- Work instruction:
From the entries that follow, reproduce exactly and only the lines from the line with "(* ===== verification/Programs.v ===== *)" to the line with "do* mknod (text", endpoints included.

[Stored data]
'''
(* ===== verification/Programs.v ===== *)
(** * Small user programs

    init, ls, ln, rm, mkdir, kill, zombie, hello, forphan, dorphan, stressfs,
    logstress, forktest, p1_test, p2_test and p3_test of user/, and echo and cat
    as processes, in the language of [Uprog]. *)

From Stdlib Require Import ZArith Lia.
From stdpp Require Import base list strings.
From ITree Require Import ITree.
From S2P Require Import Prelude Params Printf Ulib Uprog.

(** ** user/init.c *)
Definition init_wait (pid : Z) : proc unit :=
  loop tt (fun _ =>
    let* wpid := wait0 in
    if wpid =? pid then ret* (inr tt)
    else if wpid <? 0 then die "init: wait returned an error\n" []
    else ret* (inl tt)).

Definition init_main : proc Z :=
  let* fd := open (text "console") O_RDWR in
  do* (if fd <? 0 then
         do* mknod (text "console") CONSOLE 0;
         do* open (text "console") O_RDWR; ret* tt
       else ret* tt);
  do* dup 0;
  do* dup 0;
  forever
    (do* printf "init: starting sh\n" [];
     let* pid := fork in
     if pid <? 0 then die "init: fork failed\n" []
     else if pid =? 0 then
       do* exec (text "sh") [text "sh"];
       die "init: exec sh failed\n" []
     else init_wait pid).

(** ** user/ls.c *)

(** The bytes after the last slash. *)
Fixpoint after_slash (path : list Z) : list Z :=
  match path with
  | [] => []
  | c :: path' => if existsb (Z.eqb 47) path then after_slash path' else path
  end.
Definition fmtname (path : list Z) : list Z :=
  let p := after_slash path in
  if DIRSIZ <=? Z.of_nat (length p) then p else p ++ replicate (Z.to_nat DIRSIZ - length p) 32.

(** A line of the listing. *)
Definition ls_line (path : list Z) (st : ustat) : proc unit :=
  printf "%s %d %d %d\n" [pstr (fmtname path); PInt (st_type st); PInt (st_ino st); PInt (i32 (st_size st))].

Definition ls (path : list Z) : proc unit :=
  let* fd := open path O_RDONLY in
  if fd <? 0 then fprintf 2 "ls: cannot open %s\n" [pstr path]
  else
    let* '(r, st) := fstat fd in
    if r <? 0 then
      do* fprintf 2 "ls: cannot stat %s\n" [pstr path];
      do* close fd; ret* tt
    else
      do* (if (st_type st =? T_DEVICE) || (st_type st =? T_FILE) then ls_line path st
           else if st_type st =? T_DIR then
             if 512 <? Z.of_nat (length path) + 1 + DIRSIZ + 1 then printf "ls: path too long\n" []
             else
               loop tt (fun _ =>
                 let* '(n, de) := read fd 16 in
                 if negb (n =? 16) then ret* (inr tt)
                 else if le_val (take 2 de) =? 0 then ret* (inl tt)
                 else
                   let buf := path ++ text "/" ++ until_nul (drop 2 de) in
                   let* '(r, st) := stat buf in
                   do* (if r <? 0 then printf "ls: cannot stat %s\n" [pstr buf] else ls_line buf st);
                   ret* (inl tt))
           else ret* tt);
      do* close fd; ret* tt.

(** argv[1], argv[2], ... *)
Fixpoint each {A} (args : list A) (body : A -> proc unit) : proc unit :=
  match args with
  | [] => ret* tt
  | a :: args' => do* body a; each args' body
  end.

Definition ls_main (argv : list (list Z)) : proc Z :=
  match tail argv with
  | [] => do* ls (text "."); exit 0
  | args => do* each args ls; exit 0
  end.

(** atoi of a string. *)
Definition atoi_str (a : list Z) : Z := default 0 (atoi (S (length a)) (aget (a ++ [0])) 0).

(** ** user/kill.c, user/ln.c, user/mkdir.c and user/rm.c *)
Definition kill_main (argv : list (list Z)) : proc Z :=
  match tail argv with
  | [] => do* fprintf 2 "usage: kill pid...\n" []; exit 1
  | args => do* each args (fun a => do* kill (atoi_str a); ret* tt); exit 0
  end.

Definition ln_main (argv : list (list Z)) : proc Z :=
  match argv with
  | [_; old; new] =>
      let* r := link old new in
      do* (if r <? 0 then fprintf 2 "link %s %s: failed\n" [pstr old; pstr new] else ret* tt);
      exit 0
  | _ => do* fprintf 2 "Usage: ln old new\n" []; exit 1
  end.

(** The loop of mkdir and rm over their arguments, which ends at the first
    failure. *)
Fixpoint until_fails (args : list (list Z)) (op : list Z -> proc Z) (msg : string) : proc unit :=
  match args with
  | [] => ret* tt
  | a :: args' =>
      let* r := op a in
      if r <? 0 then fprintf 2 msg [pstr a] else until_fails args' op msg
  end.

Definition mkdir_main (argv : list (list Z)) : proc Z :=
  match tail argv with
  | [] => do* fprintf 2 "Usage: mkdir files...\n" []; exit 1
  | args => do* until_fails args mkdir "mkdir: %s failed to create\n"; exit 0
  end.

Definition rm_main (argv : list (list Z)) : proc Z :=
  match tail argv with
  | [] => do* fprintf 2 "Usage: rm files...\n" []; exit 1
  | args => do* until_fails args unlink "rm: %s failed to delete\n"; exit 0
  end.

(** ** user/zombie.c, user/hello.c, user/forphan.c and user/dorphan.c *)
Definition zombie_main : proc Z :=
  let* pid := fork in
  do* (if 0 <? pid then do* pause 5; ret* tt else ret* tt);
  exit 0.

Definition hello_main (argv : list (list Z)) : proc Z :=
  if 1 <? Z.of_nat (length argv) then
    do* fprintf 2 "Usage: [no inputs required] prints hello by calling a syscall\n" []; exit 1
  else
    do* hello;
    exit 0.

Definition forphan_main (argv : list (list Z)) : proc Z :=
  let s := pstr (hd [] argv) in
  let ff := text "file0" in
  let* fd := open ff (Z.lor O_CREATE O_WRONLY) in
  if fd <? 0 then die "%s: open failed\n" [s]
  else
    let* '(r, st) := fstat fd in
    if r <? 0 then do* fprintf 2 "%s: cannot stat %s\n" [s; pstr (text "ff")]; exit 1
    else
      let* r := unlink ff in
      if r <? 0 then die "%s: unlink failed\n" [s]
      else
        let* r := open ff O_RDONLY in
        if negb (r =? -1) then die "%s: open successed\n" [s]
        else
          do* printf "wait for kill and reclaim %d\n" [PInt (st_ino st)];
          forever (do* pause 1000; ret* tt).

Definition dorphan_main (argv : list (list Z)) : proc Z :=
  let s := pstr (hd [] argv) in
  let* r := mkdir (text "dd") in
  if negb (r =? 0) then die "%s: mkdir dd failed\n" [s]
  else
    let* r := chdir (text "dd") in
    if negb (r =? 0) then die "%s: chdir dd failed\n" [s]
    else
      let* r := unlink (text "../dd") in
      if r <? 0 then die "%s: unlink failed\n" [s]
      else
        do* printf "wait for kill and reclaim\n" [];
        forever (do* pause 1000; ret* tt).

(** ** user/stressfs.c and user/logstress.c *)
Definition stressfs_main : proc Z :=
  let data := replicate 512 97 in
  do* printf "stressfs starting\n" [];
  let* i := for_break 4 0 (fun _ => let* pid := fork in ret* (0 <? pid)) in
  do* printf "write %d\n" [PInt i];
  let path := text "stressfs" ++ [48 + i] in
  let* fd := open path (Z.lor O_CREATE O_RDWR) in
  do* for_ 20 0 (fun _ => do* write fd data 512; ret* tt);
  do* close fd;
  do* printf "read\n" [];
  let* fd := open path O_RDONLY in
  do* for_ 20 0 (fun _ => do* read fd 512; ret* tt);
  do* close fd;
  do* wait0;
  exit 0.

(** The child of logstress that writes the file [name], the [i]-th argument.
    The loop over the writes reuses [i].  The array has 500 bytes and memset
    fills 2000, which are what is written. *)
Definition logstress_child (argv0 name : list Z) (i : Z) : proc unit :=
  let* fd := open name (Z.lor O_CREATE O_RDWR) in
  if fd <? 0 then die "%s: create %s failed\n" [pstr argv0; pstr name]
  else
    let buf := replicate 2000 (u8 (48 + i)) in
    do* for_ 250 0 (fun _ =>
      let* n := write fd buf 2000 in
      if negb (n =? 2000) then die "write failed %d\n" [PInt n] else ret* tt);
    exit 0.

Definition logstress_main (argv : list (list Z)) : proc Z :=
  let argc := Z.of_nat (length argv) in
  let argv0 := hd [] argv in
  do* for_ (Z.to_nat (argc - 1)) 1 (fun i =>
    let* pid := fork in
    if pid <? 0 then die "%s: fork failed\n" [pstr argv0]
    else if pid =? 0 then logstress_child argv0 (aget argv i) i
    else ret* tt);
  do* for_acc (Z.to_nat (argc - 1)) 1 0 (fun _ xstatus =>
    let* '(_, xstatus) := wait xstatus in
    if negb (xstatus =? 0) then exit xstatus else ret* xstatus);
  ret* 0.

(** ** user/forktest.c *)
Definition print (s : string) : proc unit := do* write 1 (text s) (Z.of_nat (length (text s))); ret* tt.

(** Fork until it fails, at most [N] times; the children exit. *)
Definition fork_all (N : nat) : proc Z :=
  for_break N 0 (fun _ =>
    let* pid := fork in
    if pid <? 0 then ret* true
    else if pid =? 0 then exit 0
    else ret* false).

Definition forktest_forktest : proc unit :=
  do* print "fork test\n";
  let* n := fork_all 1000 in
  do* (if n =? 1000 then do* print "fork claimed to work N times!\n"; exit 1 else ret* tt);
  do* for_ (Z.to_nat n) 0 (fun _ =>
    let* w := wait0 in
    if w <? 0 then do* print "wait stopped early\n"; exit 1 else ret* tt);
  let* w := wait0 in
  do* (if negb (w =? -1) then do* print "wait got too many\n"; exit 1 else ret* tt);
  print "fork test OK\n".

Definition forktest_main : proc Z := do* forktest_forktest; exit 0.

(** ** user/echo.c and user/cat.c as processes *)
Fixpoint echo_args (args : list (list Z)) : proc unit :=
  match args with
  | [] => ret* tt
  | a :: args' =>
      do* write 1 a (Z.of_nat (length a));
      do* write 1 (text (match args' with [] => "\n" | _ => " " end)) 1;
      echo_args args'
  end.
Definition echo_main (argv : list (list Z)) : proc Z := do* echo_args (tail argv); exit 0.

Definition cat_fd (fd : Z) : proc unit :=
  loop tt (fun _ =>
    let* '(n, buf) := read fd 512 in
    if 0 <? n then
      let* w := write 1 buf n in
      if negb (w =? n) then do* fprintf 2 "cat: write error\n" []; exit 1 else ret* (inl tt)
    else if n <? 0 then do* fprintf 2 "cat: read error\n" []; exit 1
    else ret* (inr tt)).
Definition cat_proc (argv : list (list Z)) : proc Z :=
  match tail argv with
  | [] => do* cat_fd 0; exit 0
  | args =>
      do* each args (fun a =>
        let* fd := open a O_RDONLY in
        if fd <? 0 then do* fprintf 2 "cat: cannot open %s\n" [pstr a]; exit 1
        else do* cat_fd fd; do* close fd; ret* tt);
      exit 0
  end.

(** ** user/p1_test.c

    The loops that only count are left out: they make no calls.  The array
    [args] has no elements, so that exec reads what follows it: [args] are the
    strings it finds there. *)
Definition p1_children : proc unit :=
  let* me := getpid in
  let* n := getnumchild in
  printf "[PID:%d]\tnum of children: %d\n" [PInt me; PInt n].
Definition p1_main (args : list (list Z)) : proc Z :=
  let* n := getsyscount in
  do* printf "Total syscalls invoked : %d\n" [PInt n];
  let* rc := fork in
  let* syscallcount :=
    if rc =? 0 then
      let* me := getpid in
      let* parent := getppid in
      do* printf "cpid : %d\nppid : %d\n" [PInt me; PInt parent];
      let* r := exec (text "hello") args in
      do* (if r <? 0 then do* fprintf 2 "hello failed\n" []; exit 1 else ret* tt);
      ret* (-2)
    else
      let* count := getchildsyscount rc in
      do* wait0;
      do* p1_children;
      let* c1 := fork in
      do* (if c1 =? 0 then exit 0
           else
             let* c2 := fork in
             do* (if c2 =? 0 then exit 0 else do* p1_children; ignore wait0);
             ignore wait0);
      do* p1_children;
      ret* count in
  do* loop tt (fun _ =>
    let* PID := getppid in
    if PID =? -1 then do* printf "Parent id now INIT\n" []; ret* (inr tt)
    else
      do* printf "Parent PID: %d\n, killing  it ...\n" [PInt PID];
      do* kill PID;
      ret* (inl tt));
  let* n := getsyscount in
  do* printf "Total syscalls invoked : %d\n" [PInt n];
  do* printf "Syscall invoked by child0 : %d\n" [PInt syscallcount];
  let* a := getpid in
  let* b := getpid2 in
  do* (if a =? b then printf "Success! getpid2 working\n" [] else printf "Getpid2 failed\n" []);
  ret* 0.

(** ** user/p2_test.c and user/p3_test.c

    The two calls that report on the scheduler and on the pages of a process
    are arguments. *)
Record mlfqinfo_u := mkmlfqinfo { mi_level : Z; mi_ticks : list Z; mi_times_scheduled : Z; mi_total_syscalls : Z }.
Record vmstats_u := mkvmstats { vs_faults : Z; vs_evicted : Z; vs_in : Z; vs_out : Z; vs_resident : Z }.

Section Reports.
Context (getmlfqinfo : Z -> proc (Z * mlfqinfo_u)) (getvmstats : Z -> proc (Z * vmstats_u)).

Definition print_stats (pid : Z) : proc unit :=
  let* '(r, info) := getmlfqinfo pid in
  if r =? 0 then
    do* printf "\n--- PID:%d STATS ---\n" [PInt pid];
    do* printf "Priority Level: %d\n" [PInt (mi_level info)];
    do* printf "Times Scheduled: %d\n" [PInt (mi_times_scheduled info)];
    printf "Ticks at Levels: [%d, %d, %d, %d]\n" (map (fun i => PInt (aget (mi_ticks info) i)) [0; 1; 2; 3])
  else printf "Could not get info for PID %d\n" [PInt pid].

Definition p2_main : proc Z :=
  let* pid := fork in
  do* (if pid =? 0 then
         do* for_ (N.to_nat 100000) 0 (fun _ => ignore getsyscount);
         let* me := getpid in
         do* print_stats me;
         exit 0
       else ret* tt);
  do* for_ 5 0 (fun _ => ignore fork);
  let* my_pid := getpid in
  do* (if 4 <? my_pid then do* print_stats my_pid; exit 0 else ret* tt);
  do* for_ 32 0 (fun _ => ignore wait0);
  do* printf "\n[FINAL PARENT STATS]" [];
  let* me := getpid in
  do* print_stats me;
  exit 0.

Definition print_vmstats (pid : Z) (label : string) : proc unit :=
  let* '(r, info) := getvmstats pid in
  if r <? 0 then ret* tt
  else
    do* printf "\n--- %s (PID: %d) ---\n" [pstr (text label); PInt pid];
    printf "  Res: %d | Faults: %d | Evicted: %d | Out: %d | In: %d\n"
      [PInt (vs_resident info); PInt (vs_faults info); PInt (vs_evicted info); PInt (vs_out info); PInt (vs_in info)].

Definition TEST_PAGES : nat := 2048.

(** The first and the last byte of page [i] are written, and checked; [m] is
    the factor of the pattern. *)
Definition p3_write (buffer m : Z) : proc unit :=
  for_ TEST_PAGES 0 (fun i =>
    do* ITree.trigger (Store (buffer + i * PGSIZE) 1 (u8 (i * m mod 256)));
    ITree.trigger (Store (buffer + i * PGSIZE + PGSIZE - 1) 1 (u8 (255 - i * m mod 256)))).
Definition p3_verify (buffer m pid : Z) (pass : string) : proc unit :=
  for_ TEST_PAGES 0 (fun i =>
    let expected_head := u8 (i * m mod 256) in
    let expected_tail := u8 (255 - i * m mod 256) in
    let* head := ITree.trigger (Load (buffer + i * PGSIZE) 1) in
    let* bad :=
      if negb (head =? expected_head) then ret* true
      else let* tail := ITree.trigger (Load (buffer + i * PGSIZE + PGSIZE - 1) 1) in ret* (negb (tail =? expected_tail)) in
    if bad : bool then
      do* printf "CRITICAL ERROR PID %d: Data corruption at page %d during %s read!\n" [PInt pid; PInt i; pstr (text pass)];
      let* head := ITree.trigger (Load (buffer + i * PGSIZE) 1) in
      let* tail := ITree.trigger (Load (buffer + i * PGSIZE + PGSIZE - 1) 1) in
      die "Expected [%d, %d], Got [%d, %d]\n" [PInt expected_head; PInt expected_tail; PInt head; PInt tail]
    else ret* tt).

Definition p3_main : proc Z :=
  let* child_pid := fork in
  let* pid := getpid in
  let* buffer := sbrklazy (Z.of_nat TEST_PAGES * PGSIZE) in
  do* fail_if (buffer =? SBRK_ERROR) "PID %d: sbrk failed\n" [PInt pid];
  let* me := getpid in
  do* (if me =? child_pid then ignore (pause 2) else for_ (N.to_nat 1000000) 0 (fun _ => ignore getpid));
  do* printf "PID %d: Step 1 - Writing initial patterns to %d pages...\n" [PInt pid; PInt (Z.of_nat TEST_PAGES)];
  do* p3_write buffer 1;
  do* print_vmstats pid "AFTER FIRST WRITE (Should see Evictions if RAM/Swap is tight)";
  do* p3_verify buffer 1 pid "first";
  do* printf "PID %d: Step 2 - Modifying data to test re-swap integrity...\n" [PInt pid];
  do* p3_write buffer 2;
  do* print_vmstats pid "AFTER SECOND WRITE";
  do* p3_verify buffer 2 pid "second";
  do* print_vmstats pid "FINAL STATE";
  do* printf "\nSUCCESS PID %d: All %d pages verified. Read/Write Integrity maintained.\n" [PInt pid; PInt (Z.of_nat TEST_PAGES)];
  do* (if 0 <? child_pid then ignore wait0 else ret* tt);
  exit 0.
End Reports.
'''
'''
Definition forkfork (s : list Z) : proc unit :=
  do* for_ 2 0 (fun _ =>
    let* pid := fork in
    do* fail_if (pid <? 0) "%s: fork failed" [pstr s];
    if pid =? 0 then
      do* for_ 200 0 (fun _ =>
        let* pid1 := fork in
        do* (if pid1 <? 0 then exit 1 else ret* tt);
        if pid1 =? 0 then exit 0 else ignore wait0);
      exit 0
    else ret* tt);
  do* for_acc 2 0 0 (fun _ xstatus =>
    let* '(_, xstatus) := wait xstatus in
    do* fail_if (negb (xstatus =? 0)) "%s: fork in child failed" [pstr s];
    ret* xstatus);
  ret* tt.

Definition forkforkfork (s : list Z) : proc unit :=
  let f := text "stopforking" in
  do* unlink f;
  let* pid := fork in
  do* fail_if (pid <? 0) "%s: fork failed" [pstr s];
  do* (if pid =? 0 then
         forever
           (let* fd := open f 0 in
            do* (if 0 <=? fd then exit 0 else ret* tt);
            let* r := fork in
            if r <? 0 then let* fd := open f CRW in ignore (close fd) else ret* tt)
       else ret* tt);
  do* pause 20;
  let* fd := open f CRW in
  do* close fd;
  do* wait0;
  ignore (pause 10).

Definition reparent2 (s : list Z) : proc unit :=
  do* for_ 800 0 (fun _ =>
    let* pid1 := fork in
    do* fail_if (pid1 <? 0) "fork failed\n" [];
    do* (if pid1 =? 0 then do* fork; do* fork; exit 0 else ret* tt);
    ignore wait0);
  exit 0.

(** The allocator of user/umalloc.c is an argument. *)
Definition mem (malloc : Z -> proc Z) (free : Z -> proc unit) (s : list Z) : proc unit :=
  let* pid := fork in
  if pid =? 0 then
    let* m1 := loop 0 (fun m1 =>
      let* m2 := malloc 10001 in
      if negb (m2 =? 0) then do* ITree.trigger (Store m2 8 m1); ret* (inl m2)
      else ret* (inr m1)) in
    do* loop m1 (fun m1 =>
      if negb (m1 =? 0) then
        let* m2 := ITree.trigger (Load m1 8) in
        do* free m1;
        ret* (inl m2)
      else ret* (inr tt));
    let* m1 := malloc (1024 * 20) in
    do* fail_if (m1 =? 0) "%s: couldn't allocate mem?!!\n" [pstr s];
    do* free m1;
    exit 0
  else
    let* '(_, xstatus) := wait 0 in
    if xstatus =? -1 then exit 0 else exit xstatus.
'''
'''
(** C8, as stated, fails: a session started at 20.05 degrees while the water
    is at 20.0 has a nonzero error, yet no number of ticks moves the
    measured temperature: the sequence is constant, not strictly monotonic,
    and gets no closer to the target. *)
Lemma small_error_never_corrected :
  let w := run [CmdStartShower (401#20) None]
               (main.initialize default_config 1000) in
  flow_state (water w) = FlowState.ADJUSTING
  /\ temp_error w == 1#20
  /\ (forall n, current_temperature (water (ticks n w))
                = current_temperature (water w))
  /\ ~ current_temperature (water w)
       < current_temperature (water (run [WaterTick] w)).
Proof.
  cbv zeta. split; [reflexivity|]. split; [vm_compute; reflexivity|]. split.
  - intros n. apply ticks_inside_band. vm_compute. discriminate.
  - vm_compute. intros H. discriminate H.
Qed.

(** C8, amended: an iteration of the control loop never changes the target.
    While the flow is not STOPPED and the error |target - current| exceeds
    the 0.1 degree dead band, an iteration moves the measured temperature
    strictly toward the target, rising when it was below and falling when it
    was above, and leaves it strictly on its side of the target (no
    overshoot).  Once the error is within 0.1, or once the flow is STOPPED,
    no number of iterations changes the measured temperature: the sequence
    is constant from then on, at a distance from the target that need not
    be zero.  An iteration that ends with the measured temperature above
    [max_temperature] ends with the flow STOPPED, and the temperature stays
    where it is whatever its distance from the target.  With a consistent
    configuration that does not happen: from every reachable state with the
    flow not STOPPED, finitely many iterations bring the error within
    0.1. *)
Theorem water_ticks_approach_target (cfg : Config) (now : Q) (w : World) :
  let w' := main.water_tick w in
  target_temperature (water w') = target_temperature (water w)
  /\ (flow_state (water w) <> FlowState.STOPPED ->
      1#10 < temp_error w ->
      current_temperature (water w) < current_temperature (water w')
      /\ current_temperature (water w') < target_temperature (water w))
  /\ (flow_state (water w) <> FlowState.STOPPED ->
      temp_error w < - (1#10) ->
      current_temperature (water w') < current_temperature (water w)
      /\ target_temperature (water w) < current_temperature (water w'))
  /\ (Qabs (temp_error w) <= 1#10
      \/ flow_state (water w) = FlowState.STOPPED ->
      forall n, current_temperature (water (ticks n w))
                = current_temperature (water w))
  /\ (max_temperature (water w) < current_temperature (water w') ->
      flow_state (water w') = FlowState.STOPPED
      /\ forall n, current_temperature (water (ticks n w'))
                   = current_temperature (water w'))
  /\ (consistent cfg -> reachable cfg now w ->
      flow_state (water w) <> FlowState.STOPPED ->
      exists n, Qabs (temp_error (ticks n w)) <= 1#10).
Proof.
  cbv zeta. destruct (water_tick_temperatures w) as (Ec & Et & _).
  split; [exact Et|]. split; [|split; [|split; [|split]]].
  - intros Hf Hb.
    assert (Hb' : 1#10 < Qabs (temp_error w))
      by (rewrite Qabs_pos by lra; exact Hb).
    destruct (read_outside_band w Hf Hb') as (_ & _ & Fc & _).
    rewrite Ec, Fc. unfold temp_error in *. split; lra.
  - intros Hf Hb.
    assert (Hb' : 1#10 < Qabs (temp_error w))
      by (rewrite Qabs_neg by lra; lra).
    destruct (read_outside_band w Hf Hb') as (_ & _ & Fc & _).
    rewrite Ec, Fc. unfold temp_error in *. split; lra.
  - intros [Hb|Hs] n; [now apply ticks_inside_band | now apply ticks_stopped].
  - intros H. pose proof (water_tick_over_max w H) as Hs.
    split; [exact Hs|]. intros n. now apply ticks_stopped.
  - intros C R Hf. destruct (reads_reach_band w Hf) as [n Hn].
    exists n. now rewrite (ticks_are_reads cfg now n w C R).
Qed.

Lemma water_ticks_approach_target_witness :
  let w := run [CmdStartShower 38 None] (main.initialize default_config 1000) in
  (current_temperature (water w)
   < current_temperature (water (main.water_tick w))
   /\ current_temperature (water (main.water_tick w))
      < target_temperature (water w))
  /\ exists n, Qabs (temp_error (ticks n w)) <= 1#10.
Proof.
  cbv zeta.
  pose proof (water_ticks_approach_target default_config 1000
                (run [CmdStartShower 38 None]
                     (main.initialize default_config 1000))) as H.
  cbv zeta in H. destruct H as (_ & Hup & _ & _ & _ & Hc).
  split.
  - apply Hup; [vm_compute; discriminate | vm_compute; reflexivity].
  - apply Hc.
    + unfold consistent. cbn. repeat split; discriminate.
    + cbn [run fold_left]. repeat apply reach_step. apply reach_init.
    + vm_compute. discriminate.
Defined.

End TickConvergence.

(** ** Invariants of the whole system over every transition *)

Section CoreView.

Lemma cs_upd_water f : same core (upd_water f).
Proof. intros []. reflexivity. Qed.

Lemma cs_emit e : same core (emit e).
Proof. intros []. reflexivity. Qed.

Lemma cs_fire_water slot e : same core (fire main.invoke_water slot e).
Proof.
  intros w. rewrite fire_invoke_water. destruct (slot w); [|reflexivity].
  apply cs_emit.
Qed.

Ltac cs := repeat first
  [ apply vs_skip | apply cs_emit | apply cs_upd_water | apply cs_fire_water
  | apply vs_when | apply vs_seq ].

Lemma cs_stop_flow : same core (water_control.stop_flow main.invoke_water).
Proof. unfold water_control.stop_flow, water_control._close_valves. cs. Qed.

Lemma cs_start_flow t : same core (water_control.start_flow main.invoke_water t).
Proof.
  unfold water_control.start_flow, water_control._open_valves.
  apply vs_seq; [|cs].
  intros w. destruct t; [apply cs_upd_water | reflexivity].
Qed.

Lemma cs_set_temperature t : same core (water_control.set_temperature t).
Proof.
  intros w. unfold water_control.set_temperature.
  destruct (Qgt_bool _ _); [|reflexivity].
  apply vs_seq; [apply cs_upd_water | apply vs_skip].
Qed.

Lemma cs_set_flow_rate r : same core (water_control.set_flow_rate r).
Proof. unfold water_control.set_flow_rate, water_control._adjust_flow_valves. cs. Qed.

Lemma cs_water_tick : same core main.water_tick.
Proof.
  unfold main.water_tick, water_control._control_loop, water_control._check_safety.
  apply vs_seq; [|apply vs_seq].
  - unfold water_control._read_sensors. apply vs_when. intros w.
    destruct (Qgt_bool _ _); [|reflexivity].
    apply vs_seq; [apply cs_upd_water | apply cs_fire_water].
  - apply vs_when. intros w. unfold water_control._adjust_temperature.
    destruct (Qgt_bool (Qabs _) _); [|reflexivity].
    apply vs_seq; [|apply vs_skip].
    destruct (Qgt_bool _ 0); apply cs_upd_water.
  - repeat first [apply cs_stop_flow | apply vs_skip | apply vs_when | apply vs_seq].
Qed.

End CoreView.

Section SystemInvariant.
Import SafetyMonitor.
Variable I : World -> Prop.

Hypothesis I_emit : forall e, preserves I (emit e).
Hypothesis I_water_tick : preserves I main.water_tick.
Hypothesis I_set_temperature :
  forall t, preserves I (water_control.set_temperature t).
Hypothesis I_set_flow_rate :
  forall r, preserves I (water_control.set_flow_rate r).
'''
- Response below:
(* ===== verification/Programs.v ===== *)
(** * Small user programs

    init, ls, ln, rm, mkdir, kill, zombie, hello, forphan, dorphan, stressfs,
    logstress, forktest, p1_test, p2_test and p3_test of user/, and echo and cat
    as processes, in the language of [Uprog]. *)

From Stdlib Require Import ZArith Lia.
From stdpp Require Import base list strings.
From ITree Require Import ITree.
From S2P Require Import Prelude Params Printf Ulib Uprog.

(** ** user/init.c *)
Definition init_wait (pid : Z) : proc unit :=
  loop tt (fun _ =>
    let* wpid := wait0 in
    if wpid =? pid then ret* (inr tt)
    else if wpid <? 0 then die "init: wait returned an error\n" []
    else ret* (inl tt)).

Definition init_main : proc Z :=
  let* fd := open (text "console") O_RDWR in
  do* (if fd <? 0 then
         do* mknod (text "console") CONSOLE 0;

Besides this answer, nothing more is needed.